Si cette rencontre était inédite, la volonté de créer une alliance contre la répression grandissante n’est pas nouvelle. Il y eut le Conseil de défense des libertés créé en réaction à la loi pour renforcer et garantir le maintien de l’ordre public lors des manifestations (avril 2019) ; et le cadre sur les libertés associatives initié par la Ligue des droits de l’homme, en réaction à loi sécurité globale (mai 2021) et à la loi confortant le respect des principes de la république (août 2021).
Face à la répression des mouvements Retraites et des mégabassines, la dynamique de défense collective a été relancée dans ces cadres, et à travers celui des Assises. Aux lois de ces dernières années, visant à étouffer la contestation des mouvements sociaux et populaires, s’ajoutent un arsenal répressif déjà conséquent et aux lois d’exception qui ont été intégrées dans la loi ordinaire au nom de la lutte antiterroriste.
Ainsi l’usage disproportionné du délit de participation à un groupement en vue de commettre des dégradations et des violences, introduit en 2010, est un exemple criant de l’instrumentalisation politique de la répression. Il a été employé pour procéder à des interpellations massives lors des manifestations gilets jaunes ou du mouvement retraites. Il est le prétexte à d’innombrables arrestations arbitraires, dont l’écrasante majorité a été classée sans suites. Un dispositif redoutable pour empêcher la contestation, alors même que les urgences sociales et écologiques obligent les mouvements sociaux et populaires à multiplier les initiatives et actions.
La politique de Macron fait le jeu de l’extrême-droite et plonge le pays dans une situation qui menace gravement la démocratie, notre modèle social, et la capacité des forces progressistes de se mobiliser :
- multiplication des interdictions de manifestation ;
- réquisitions de grévistes ;
- criminalisation des mal-logé.es (loi Kasbarian) ;
- suppression des subventions d’Alternatiba pour avoir organisé une formation à la désobéissance civile ;
- déploiement massif d’armes de guerre contre les manifestant·es à Sainte Soline et peines de prison pour avoir simplement manifesté (comme pour François membre d’Attac) ;
- dissolution des Soulèvements de la Terre et des collectifs comme la Gale ou le Bloc Lorrain ;
- interpellations arbitraires qui entravent les mouvements sociaux et tuent dans les quartiers populaires ;
- réduction des droits de l’assurance chômage ;
- libertés syndicales attaquées et syndicalistes mis à pied ;
- police qui réprime dans les lycées ;
- réforme des retraites envers et contre toutes et tous à coup de matraques, de 49.3, d’interdictions de manifestation, d’arrestations abusives et de réquisitions ;
- menaces sur les subventions de la Ligue des droits de l’homme ;
- opération policière de Wuambushu à Mayotte ;
- projet de loi sur France Travail qui prévoit de sanctionner les chômeurs·euses et allocataires du RSA ;
- réforme sur le Lycée professionnel qui mettrait les jeunes sous la coupe des patronats locaux ;
- projet de loi sur l’asile et l’immigration qui menace gravement les droits fondamentaux des personnes exilées qu’elle criminaliserait.

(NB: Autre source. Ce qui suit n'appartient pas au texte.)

(* ===== verification/Lwt.v ===== *)
(** The trace buffers of [runtime/lwt.c]: every thread records into a ring of 2^20
    records, and a dump prints the rings from the oldest record to the newest. *)
From S2P Require Import Prelude Machine MemAlloc.

Definition LWT_BUFFER_SCALE : Z := 20.

Definition LWT_BUFFER_SIZE : Z := Z.shiftl 1 LWT_BUFFER_SCALE.

Definition LWT_BUFFER_MASK : Z := LWT_BUFFER_SIZE - 1.

(** [lwt_record_t] *)
Record lwt_record_t := Record_ { timestamp : Z; format : Z; value1 : Z; value2 : Z }.

(** [lwt_buffer_t]: [head] is a [uint32_t]. *)
Record lwt_buffer_t := Buffer { head : Z; x : list lwt_record_t }.

(** [halt_], [TraceBuffer] (by thread index) and [TraceLevel] (256 [char]s) *)
Record lwt_s := Lwt { halt_ : bool; TraceBuffer : gmap Z lwt_buffer_t; TraceLevel : list Z }.

Definition lwt_init : lwt_s := Lwt false ∅ (replicate 256 0).

(** The contents of a new buffer are [junk]; [memset] clears the head. *)
Definition lwt_thread_init (junk : list lwt_record_t) (t : Z) (s : lwt_s) : lwt_s :=
  match TraceBuffer s !! t with
  | Some _ => s
  | None => Lwt (halt_ s) (<[t := Buffer 0 junk]> (TraceBuffer s)) (TraceLevel s)
  end.

(** [TraceLevel[(unsigned)c]] for a [char] [c] *)
Definition level_of (s : lwt_s) (c : Z) : res Z :=
  match TraceLevel s !! Z.to_nat (u32 c) with Some l => inl l | None => inr SegFault end.

(** The loop over the pairs of [flags] *)
Fixpoint set_levels (flags levels : list Z) : res (list Z) :=
  match flags with
  | [] => inl levels
  | [_] => inr SegFault
  | c :: l :: flags =>
      if u32 c <? 256 then set_levels flags (<[Z.to_nat (u32 c) := l]> levels) else inr SegFault
  end.

Definition lwt_set_trace_level (flags : list Z) (s : lwt_s) : res lwt_s :=
  let* _ := check (Nat.even (length flags)) in
  let* levels := set_levels flags (replicate 256 0) in
  inl (Lwt (halt_ s) (TraceBuffer s) levels).

Definition lwt_halt (s : lwt_s) : lwt_s := Lwt true (TraceBuffer s) (TraceLevel s).

(** The ring takes a record. *)
Definition push (tb : lwt_buffer_t) (r : lwt_record_t) : lwt_buffer_t :=
  Buffer (u32 (head tb + 1)) (<[Z.to_nat (Z.land (head tb) LWT_BUFFER_MASK) := r]> (x tb)).

(** [now] is the time stamp counter; once tracing is halted a thread waits for
    ever. *)
Definition lwt_trace_i (t now format v1 v2 : Z) (s : lwt_s) : res lwt_s :=
  if halt_ s then inr OutOfFuel
  else
    match TraceBuffer s !! t with
    | None => inl s
    | Some tb => inl (Lwt (halt_ s) (<[t := push tb (Record_ now format v1 v2)]> (TraceBuffer s)) (TraceLevel s))
    end.

(** [lwt_trace] of lwt.h: the two characters of the flag go into the high bytes of
    the format. *)
Definition lwt_trace (t now f0 f1 format v1 v2 : Z) (s : lwt_s) : res lwt_s :=
  let* l := level_of s f0 in
  if f1 <=? l then
    let f := Z.lor (Z.lor format (Z.shiftl (u64 f0) 56 mod 2 ^ 64)) (Z.shiftl (u64 f1) 48 mod 2 ^ 64) in
    lwt_trace_i t now f v1 v2 s
  else inl s.

(** A line of the dump: time, thread, flag, level, format and values *)
Record line := Line { l_time : Z; l_thread : Z; l_flag : Z; l_level : Z; l_format : Z; l_v1 : Z; l_v2 : Z }.

Definition dump_record (s : lwt_s) (thread_id : Z) (offset : Z) (r : lwt_record_t) : res (list line) :=
  let flag := Z.shiftr (format r) 56 in
  let level := Z.land (Z.shiftr (format r) 48) 0xff in
  let* l := level_of s flag in
  inl (if level <=? l then
         [Line (Z.shiftr (u64 (timestamp r - offset)) 5) thread_id flag level (Z.land (format r) (MASK 48)) (value1 r) (value2 r)]
       else []).

(** The records that [dump_buffer] passes to [dump_record], in order *)
Definition dump_order (tb : lwt_buffer_t) : list lwt_record_t :=
  let i := Z.to_nat (Z.land (head tb) LWT_BUFFER_MASK) in
  (if LWT_BUFFER_SIZE <? head tb then drop i (x tb) else []) ++ take i (x tb).

Fixpoint dump_records (s : lwt_s) (thread_id offset : Z) (rs : list lwt_record_t) : res (list line) :=
  match rs with
  | [] => inl []
  | r :: rs =>
      let* l := dump_record s thread_id offset r in
      let* ls := dump_records s thread_id offset rs in
      inl (l ++ ls)
  end.

Definition dump_buffer (s : lwt_s) (thread_index offset : Z) : res (list line) :=
  match TraceBuffer s !! thread_index with
  | None => inr AssertFail
  | Some tb => dump_records s (thread_index + 1) offset (dump_order tb)
  end.

(** The least time stamp of the oldest records, 2^64 - 1 if there is none *)
Definition dump_offset (s : lwt_s) (offset t : Z) : Z :=
  match TraceBuffer s !! t with
  | None => offset
  | Some tb =>
      if head tb =? 0 then offset
      else
        let offset := Z.min offset (default 0 (timestamp <$> x tb !! 0%nat)) in
        if LWT_BUFFER_SIZE <? head tb then
          Z.min offset (default 0 (timestamp <$> x tb !! Z.to_nat (Z.land (head tb) LWT_BUFFER_MASK)))
        else offset
  end.

Fixpoint dump_buffers (s : lwt_s) (offset : Z) (ts : list Z) : res (list line) :=
  match ts with
  | [] => inl []
  | t :: ts =>
      let* ls := match TraceBuffer s !! t with None => inl [] | Some _ => dump_buffer s t offset end in
      let* rest := dump_buffers s offset ts in
      inl (ls ++ rest)
  end.

(** The lines written to the file, [None] if no file is written *)
Definition lwt_dump (s : lwt_s) : res (option (list line) * lwt_s) :=
  let s := lwt_halt s in
  let offset := foldl (dump_offset s) (u64 (-1)) threads in
  if offset =? u64 (-1) then inl (None, s)
  else let* ls := dump_buffers s offset threads in inl (Some ls, s).

(** * The ring *)

Lemma land_mask h : 0 <= h -> Z.land h LWT_BUFFER_MASK = h mod LWT_BUFFER_SIZE.
Proof. intros _. change LWT_BUFFER_MASK with (Z.ones 20). by rewrite Z.land_ones. Qed.

(** The buffer holds the last records of [rs]; the record with number [k] is in slot
    [k mod 2^20]. *)
Record ring (tb : lwt_buffer_t) (rs : list lwt_record_t) : Prop := {
  ring_head : head tb = Z.of_nat (length rs);
  ring_length : Z.of_nat (length (x tb)) = LWT_BUFFER_SIZE;
  ring_slots k r : rs !! k = Some r -> Z.of_nat (length rs) <= Z.of_nat k + LWT_BUFFER_SIZE ->
    x tb !! Z.to_nat (Z.of_nat k mod LWT_BUFFER_SIZE) = Some r;
}.

Lemma size_pos : 0 < LWT_BUFFER_SIZE < 2 ^ 32.
Proof. done. Qed.

#[global] Opaque LWT_BUFFER_SIZE.

Lemma mod_close a b n : 0 < n -> a mod n = b mod n -> b <= a < b + n -> a = b.
Proof.
  intros Hn Hm Hab. pose proof (Z.div_mod a n ltac:(lia)). pose proof (Z.div_mod b n ltac:(lia)).
  assert (0 <= n * (a / n - b / n) < n) by lia. assert (a / n - b / n = 0) as E by nia.
  assert (a / n = b / n) as E' by lia. rewrite E' in *. lia.
Qed.

Lemma push_ring tb rs r : ring tb rs -> Z.of_nat (length rs) + 1 < 2 ^ 32 -> ring (push tb r) (rs ++ [r]).
Proof.
  intros [Hh Hl Hs] Hn. pose proof size_pos as Hsz. unfold push. rewrite land_mask by lia. split; cbn [head x].
  - rewrite Hh, u32_small, length_app by lia. cbn. lia.
  - by rewrite length_insert.
  - intros k r' Hk. rewrite length_app. cbn [length]. intros Hin.
    destruct (decide (k = length rs)) as [->|Hne].
    + rewrite list_lookup_middle in Hk by done. injection Hk as <-. rewrite Hh. apply list_lookup_insert_eq.
      pose proof (Z.mod_pos_bound (Z.of_nat (length rs)) LWT_BUFFER_SIZE ltac:(lia)). lia.
    + pose proof (lookup_lt_Some _ _ _ Hk) as Hlt. rewrite length_app in Hlt. cbn in Hlt.
      rewrite lookup_app_l in Hk by lia. rewrite list_lookup_insert_ne; [apply Hs; [done|lia]|].
      rewrite Hh. intros E. apply Hne.
      pose proof (Z.mod_pos_bound (Z.of_nat (length rs)) LWT_BUFFER_SIZE ltac:(lia)).
      pose proof (Z.mod_pos_bound (Z.of_nat k) LWT_BUFFER_SIZE ltac:(lia)).
      assert (Z.of_nat (length rs) mod LWT_BUFFER_SIZE = Z.of_nat k mod LWT_BUFFER_SIZE) as E' by lia.
      pose proof (mod_close (Z.of_nat (length rs)) (Z.of_nat k) LWT_BUFFER_SIZE ltac:(lia) E' ltac:(lia)). lia.
Qed.

(** A ring prints what was recorded, oldest first, up to its size; but nothing when
    exactly 2^20 records were made. *)
Lemma dump_order_ring tb rs : ring tb rs ->
  dump_order tb = if Z.of_nat (length rs) =? LWT_BUFFER_SIZE then []
                  else drop (length rs - Z.to_nat LWT_BUFFER_SIZE) rs.
Proof.
  intros [Hh Hl Hs]. pose proof size_pos as Hsz. unfold dump_order. rewrite land_mask, Hh by lia.
  set (n := length rs) in *. set (S := LWT_BUFFER_SIZE) in *.
  pose proof (Z.mod_pos_bound (Z.of_nat n) S ltac:(lia)) as Hi. set (i := Z.to_nat (Z.of_nat n mod S)).
  assert (Hti : forall j, (j < i)%nat -> (take i (x tb)) !! j = x tb !! j) by (intros; by apply lookup_take_lt).
  destruct (Z.eqb_spec (Z.of_nat n) S) as [E|E].
  - rewrite E, (proj2 (Z.ltb_ge S S)) by lia. assert (i = 0%nat) as -> by (subst i; rewrite E, Z.mod_same; lia). done.
  - apply list_eq. intros j. rewrite lookup_drop. destruct (Z.ltb_spec S (Z.of_nat n)) as [Hbig|Hsmall].
    + assert (Hq : exists q, Z.of_nat n = S * q + Z.of_nat i /\ 1 <= q).
      { exists (Z.of_nat n / S). pose proof (Z.div_mod (Z.of_nat n) S ltac:(lia)). split; [lia|].
        apply Z.div_le_lower_bound; lia. }
      destruct Hq as (q & Hq & Hq1).
      assert (Hld : length (drop i (x tb)) = (Z.to_nat S - i)%nat) by (rewrite length_drop; lia).
      set (k := (n - Z.to_nat S + j)%nat). destruct (decide (j < Z.to_nat S)%nat) as [Hj|Hj].
      * destruct (lookup_lt_is_Some_2 rs k ltac:(subst k; lia)) as [r Hr]. rewrite Hr.
        pose proof (Hs k r Hr ltac:(subst k; lia)) as Hx.
        destruct (decide (j < Z.to_nat S - i)%nat) as [Hlt|Hge].
        -- rewrite lookup_app_l, lookup_drop by lia. rewrite <- Hx. f_equal.
           rewrite <- (Z.mod_unique (Z.of_nat k) S (q - 1) (Z.of_nat (i + j))) by (subst k; nia). lia.
        -- rewrite lookup_app_r, Hld, Hti by lia. rewrite <- Hx. f_equal.
           rewrite <- (Z.mod_unique (Z.of_nat k) S q (Z.of_nat (j - (Z.to_nat S - i)))) by (subst k; nia). lia.
      * rewrite (lookup_ge_None_2 rs) by (subst k; lia). apply lookup_ge_None_2. rewrite length_app, Hld, length_take. lia.
    + assert (i = n) as Ei by (subst i; rewrite Z.mod_small by lia; lia). rewrite app_nil_l.
      replace (n - Z.to_nat S + j)%nat with j by lia. destruct (decide (j < n)%nat) as [Hj|Hj].
      * rewrite Hti by lia. destruct (lookup_lt_is_Some_2 rs j Hj) as [r Hr]. rewrite Hr, <- (Hs j r Hr) by lia.
        f_equal. rewrite Z.mod_small; lia.
      * rewrite (lookup_ge_None_2 rs) by lia. apply lookup_ge_None_2. rewrite length_take. lia.
Qed.

(** A thread records [rs]. *)
Fixpoint trace_all (t : Z) (rs : list lwt_record_t) (s : lwt_s) : res lwt_s :=
  match rs with
  | [] => inl s
  | r :: rs =>
      let* s := lwt_trace_i t (timestamp r) (format r) (value1 r) (value2 r) s in
      trace_all t rs s
  end.

Lemma trace_all_ring t rs : forall s tb old, halt_ s = false -> TraceBuffer s !! t = Some tb -> ring tb old ->
  Z.of_nat (length (old ++ rs)) < 2 ^ 32 ->
  exists s' tb', trace_all t rs s = inl s' /\ TraceBuffer s' !! t = Some tb' /\ ring tb' (old ++ rs).
Proof.
  induction rs as [|r rs IH]; intros s tb old Hh Ht Hr Hn.
  - rewrite app_nil_r. by exists s, tb.
  - cbn [trace_all]. unfold lwt_trace_i. rewrite Hh, Ht. cbn [rbind].
    destruct r as [ts f v1 v2]. cbn [timestamp format value1 value2]. rewrite length_app in Hn. cbn [length] in Hn.
    rewrite (cons_middle _ old rs), app_assoc.
    apply (IH _ (push tb (Record_ ts f v1 v2))); cbn [halt_ TraceBuffer]; [done|by rewrite lookup_insert_eq| |].
    + apply push_ring; [done|lia].
    + rewrite !length_app. cbn. lia.
Qed.

(** After [n < 2^32] trace calls of a thread, a dump goes through the last 2^20
    records of its ring, from the oldest to the newest; but if there were exactly
    2^20 calls it prints none. *)
Theorem lwt_dump_order junk t rs s : halt_ s = false -> TraceBuffer s !! t = None ->
  Z.of_nat (length junk) = LWT_BUFFER_SIZE -> Z.of_nat (length rs) < 2 ^ 32 ->
  exists s' tb, trace_all t rs (lwt_thread_init junk t s) = inl s' /\ TraceBuffer s' !! t = Some tb /\
    dump_order tb = if Z.of_nat (length rs) =? LWT_BUFFER_SIZE then []
                    else drop (length rs - Z.to_nat LWT_BUFFER_SIZE) rs.
Proof.
  intros Hh Ht Hj Hn. unfold lwt_thread_init. rewrite Ht.
  destruct (trace_all_ring t rs (Lwt (halt_ s) (<[t := Buffer 0 junk]> (TraceBuffer s)) (TraceLevel s)) (Buffer 0 junk) [])
    as (s' & tb & Hrun & Htb & Hr); [done|cbn; by rewrite lookup_insert_eq| |done|].
  - split; [done|done|]. intros k r Hk. done.
  - exists s', tb. split; [done|]. split; [done|]. by apply dump_order_ring.
Qed.

Definition ex_record (i : Z) : lwt_record_t := Record_ i 0 0 0.

Lemma lwt_dump_order_witness :
  let junk := replicate (Z.to_nat LWT_BUFFER_SIZE) (ex_record 7) in
  exists s' tb, trace_all 0 [ex_record 1; ex_record 2] (lwt_thread_init junk 0 lwt_init) = inl s' /\
    TraceBuffer s' !! 0 = Some tb /\
    dump_order tb = if 2 =? LWT_BUFFER_SIZE then [] else drop (2 - Z.to_nat LWT_BUFFER_SIZE) [ex_record 1; ex_record 2].
Proof.
  intros junk. apply (lwt_dump_order junk 0 [ex_record 1; ex_record 2] lwt_init); [reflexivity|reflexivity| |cbn; lia].
  unfold junk. rewrite length_replicate. pose proof size_pos. lia.
Defined.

La liste de ces atteintes aux libertés est vertigineuse. Ses conséquences sont décuplées dans les quartiers populaires, sur les précaires et les migrant·es. C’est pour y parer que la tribune « Face à la violence d’État, défendons nos droits partout » (Libération, 19/01/23) a été publiée et appelait à l’organisation des Assises.
Cette journée a pour la première fois réuni des mobilisations très diverses : des syndicats à la zad de bure, du collectif Justice pour les quatre étudiantes nantaises violentées par la police aux organisations des quartiers populaires, des gilets jaunes au Syndicat de la magistrature.
Il s’agissait de faire se rencontrer les résistances pour construire un contre-pouvoir démocratique efficace qui aurait une place de poids dans la bataille culturelle. Cette journée a été l’occasion de dresser un état des lieux de l’aggravation des violences d’État, de réfléchir à des propositions pour la défense des droits et la sauvegarde des libertés, et d’imaginer la suite et la forme que pourrait prendre cette alliance.
Aujourd’hui un processus de construction - auquel Attac participe activement - d’un cadre pérenne et de référence, pour peser dans le débat public et se défendre collectivement est en cours. Le projet fera l’objet d’une publication prochainement.
Youlie Yamamoto, pour le comité d’organisation des Assises populaires pour nos libertés.